LEITURAS


Nos últimos três meses, outros tantos livros lidos.
O último de 2016 foi o inevitável "Quinto Livro de Crónicas" do não menos inevitável António Lobo Antunes (ALA).
Para quem como eu já leu mais de metade da sua extensa obra, qualquer coisa que escreva sobre ele será sempre altamente subjetiva e toldada de admiração
Contudo, ler ALA, para mim, só é possível com intervalos vincados entre os seus livros. É preciso mastigar a sua escrita, que dá muita luta e nos entretece nos seus meandros.
Apesar das crónicas serem mais leves, está lá tudo, desde o estilo às suas perturbações mais densas ou ao humor sibilino e irónico sobre o comum mortal. Sobre nós.
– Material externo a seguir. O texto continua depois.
(** * chrono-matchmaking: the matching engine of [service/matcher.go]

    A shallow embedding of the matchmaking service and of the part of the
    Redis storage layer it calls, followed by the properties of the
    rating window, of the compatibility predicate and of the two matchers
    ([FindMatch] and [ProcessQueue]); then the rest of the storage layer
    (joining the queue, its size), the HTTP handlers of [handler/queue.go]
    and the periodic queue processing of [main], with their properties. *)

From stdpp Require Import base tactics option list strings gmap pretty sorting.
From Stdlib Require Import ZArith Lia.

Local Open Scope Z_scope.

(** ** Machine integers

    Go's [int] and [time.Duration] are 64-bit two's complement; they are
    embedded as [Z] and every arithmetic result is wrapped. *)
Module Int64.

Definition min_int : Z := - 2 ^ 63.
Definition max_int : Z := 2 ^ 63 - 1.

Definition in_range (z : Z) : Prop := min_int <= z <= max_int.

(** The value a 64-bit register holds after an operation whose exact
    result is [z]. *)
Definition wrap (z : Z) : Z := (z + 2 ^ 63) mod 2 ^ 64 - 2 ^ 63.

(** Saturation, as [time.Time.Sub] does on overflow. *)
Definition sat (z : Z) : Z :=
  if z <? min_int then min_int else if max_int <? z then max_int else z.

(** [float64(x)] for an integer [x]: round to nearest, ties to even, on
    a 53-bit significand.  The result is integral and is kept as a [Z]. *)
Definition to_float64 (z : Z) : Z :=
  let a := Z.abs z in
  let e := Z.max 0 (Z.log2 a - 52) in
  let q := Z.shiftr a e in
  let r := a - Z.shiftl q e in
  let half := Z.shiftl 1 (e - 1) in
  let q' :=
    if e =? 0 then q
    else if r <? half then q
    else if half <? r then q + 1
    else if Z.even q then q else q + 1 in
  Z.sgn z * Z.shiftl q' e.

(** [int(f)] for an integral float [f].  The only out-of-range value that
    arises here is [2^63]; amd64 then yields the smallest integer (the
    language leaves the result to the implementation). *)
Definition of_float64 (f : Z) : Z :=
  if (min_int <=? f) && (f <=? max_int) then f else min_int.

End Int64.

(** ** Data model ([models] package) *)

(** Instants are nanoseconds since the Unix epoch; a [JoinedAt] read back
    from JSON carries no monotonic reading. *)
Record Player := mkPlayer {
  ID : string;
  Rating : Z;
  Region : string;
  GameMode : string;
  JoinedAt : Z;
  PlayerLevel : Z
}.

Record Match := mkMatch {
  MatchID : string;
  Players : list Player;
  CreatedAt : Z
}.

#[global] Instance Player_eq_dec : EqDecision Player.
Proof. solve_decision. Defined.

#[global] Instance Match_eq_dec : EqDecision Match.
Proof. solve_decision. Defined.

(** ** Configuration *)

(** [MaxSearchTime] is a [time.Duration]: nanoseconds. *)
Record MatcherConfig := mkConfig {
  MaxRatingDiff : Z;
  MaxSearchTime : Z;
  RatingExpansionRate : Z;
  PlayersPerMatch : Z
}.

Definition Second : Z := 1000000000.
Definition Minute : Z := 60 * Second.

Definition DefaultMatcherConfig : MatcherConfig :=
  {| MaxRatingDiff := 200;
     MaxSearchTime := 5 * Minute;
     RatingExpansionRate := 50;
     PlayersPerMatch := 6 |}.

Definition GetPlayersPerMatch (gameMode : string) : Z :=
  if String.eqb gameMode "1v1" then 2
  else if String.eqb gameMode "3v3" then 6
  else 6.

(** ** Rating window and compatibility *)

(** [Duration.Seconds] computes [float64(sec) + float64(nsec)/1e9] from
    the whole seconds and the remaining nanoseconds of the duration.  The
    doubles that arise are multiples of 2^-82 (a fraction that is not zero
    is at least 1e-9 > 2^-30 in magnitude and has 53 bits); such a double
    is kept as that multiple, an integer. *)
Module Float64.

Definition scale : Z := 2 ^ 82.

(** The quotient [p / q] of two integers, [0 <= p] and [0 < q], rounded to
    the nearest integer, ties to even. *)
Definition rne_div (p q : Z) : Z :=
  let k := p / q in
  let r := p mod q in
  if 2 * r <? q then k
  else if q <? 2 * r then k + 1
  else if Z.even k then k else k + 1.

(** [float64(nsec) / 1e9] for [|nsec| < 1e9]: both operands are exact and
    the quotient is rounded to 53 bits. *)
Definition frac (nsec : Z) : Z :=
  let p := Z.abs nsec * scale in
  let e := Z.max 0 (Z.log2 (p / Second) - 52) in
  Z.sgn nsec * (rne_div p (Second * 2 ^ e) * 2 ^ e).

(** [d.Seconds()]: [sec := d / Second], [nsec := d % Second] (both
    truncated), then the sum of the two doubles, rounded to 53 bits. *)
Definition Seconds (d : Z) : Z :=
  let sec := Z.quot d Second in
  let nsec := Z.rem d Second in
  Int64.to_float64 (Int64.to_float64 sec * scale + frac nsec).

(** [int(f)]: the conversion truncates toward zero. *)
Definition to_int (f : Z) : Z := Z.quot f scale.

End Float64.

(** [int(d.Seconds())].  Below 2^24 s (194 days) this is the whole number
    of seconds; from there on the sum can round up to the next second. *)
Definition Seconds_int (d : Z) : Z := Float64.to_int (Float64.Seconds d).

Definition calculateRatingRange (config : MatcherConfig) (waitTime : Z) : Z :=
  if MaxSearchTime config <? waitTime then 1000
  else
    let expansionCount := Z.quot (Seconds_int waitTime) 30 in
    Int64.wrap (MaxRatingDiff config
                + Int64.wrap (expansionCount * RatingExpansionRate config)).

(** The difference [isCompatible] compares with the configured bound:
    [int(math.Abs(float64(p1.Rating - p2.Rating)))]. *)
Definition ratingDiff (p1 p2 : Player) : Z :=
  Int64.of_float64
    (Z.abs (Int64.to_float64 (Int64.wrap (Rating p1 - Rating p2)))).

Definition isCompatible (config : MatcherConfig) (p1 p2 : Player) : bool :=
  if negb (String.eqb (Region p1) (Region p2)) then false
  else if negb (String.eqb (GameMode p1) (GameMode p2)) then false
  else ratingDiff p1 p2 <=? MaxRatingDiff config.

(** ** Results and errors

    A Go [error] is its message; [fmt.Errorf("ctx: %w", err)] prefixes the
    message of the wrapped error. *)
Inductive result (A : Type) : Type :=
| Ok (a : A)
| Err (msg : string).
Arguments Ok {A} a.
Arguments Err {A} msg.

Definition Errorf (context err : string) : string := context +:+ ": " +:+ err.

(** ** Observable events: log lines and storage calls *)
Inductive Level := Info | Warn.

Inductive StoreCall :=
| CallGetMatchByPlayerID (playerID : string)
| CallGetPlayerByID (playerID : string)
| CallGetPlayersInRange (key : string) (minRating maxRating limit : Z)
| CallSaveMatch (m : Match)
| CallRemovePlayerFromQueue (playerID : string).

(** A storage call is recorded when it returns, with its error if any. *)
Inductive Event :=
| Log (lvl : Level) (msg : string) (fields : list (string * string))
| Store (call : StoreCall) (err : option string).

(** ** The world a call runs in

    The store holds player records where Redis holds their JSON encodings,
    so decoding a stored value never fails; the expiry of the player keys
    (30 minutes) does not occur within a call.

    - [zsets]: the sorted sets [queue:<region>:<mode>], members in the
      order Redis returns them (ascending score);
    - [strs]: the string keys [player:<id>];
    - [saved]: the persisted matches, newest first;
    - [faults]: the outcome of the Redis commands still to come, one entry
      per command ([Some e] makes that command fail with message [e]; an
      exhausted schedule means success);
    - [clock], [ticks]: the readings of [time.Now()], in call order;
    - [trace]: the events so far, oldest first. *)
Record World := mkWorld {
  zsets : gmap string (list Player);
  strs : gmap string Player;
  saved : list Match;
  faults : list (option string);
  clock : nat → Z;
  ticks : nat;
  trace : list Event
}.

Definition set_zsets (f : gmap string (list Player) → gmap string (list Player))
    (w : World) : World :=
  mkWorld (f (zsets w)) (strs w) (saved w) (faults w) (clock w) (ticks w) (trace w).
Definition set_strs (f : gmap string Player → gmap string Player) (w : World) : World :=
  mkWorld (zsets w) (f (strs w)) (saved w) (faults w) (clock w) (ticks w) (trace w).
Definition set_saved (f : list Match → list Match) (w : World) : World :=
  mkWorld (zsets w) (strs w) (f (saved w)) (faults w) (clock w) (ticks w) (trace w).
Definition set_faults (fs : list (option string)) (w : World) : World :=
  mkWorld (zsets w) (strs w) (saved w) fs (clock w) (ticks w) (trace w).
Definition set_ticks (n : nat) (w : World) : World :=
  mkWorld (zsets w) (strs w) (saved w) (faults w) (clock w) n (trace w).
Definition set_trace (t : list Event) (w : World) : World :=
  mkWorld (zsets w) (strs w) (saved w) (faults w) (clock w) (ticks w) t.

(** ** State monad over the world *)
Definition M (A : Type) : Type := World → A * World.

Definition ret {A} (a : A) : M A := λ w, (a, w).
Definition bind {A B} (m : M A) (k : A → M B) : M B :=
  λ w, let '(a, w') := m w in k a w'.
Definition gets {A} (f : World → A) : M A := λ w, (f w, w).
Definition modify (f : World → World) : M unit := λ w, (tt, f w).

Notation "'let*' x := m 'in' k" := (bind m (λ x, k))
  (at level 10, x pattern, m at level 100, k at level 200, only parsing).
Notation "m >> k" := (bind m (λ _, k))
  (at level 100, k at level 200, only parsing, right associativity).

Definition emit (e : Event) : M unit :=
  modify (λ w, set_trace (trace w ++ [e]) w).

Definition logger (lvl : Level) (msg : string) (fields : list (string * string))
    : M unit :=
  emit (Log lvl msg fields).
Depois de Lobo Antunes, e já em 2017, li. "O sentido do fim" de Julian Barnes.
Um bom livro sobre o percurso de um grupo de amigos britânicos, desde o secundário até quase ao final da vida do narrador, entre peripécias e enganos,  (in)certezas, paixões e aflições, um retrato algo agreste da passagem do tempo e, lá está, do sentido do fim de tanta coisa que se dá por eterna.
E que não é!


Finalmente, terminada ontem, a leitura de um pequeno grande livro, "A pérola" de John Steinbeck, um clássico tão friamente atual sobre a condição humana e de como um simples "objeto" pode transformar de forma tão dramática a vida de uma família e que, simultaneamente, revela as piores características do ser humano quando confrontado com a perspetiva da riqueza material.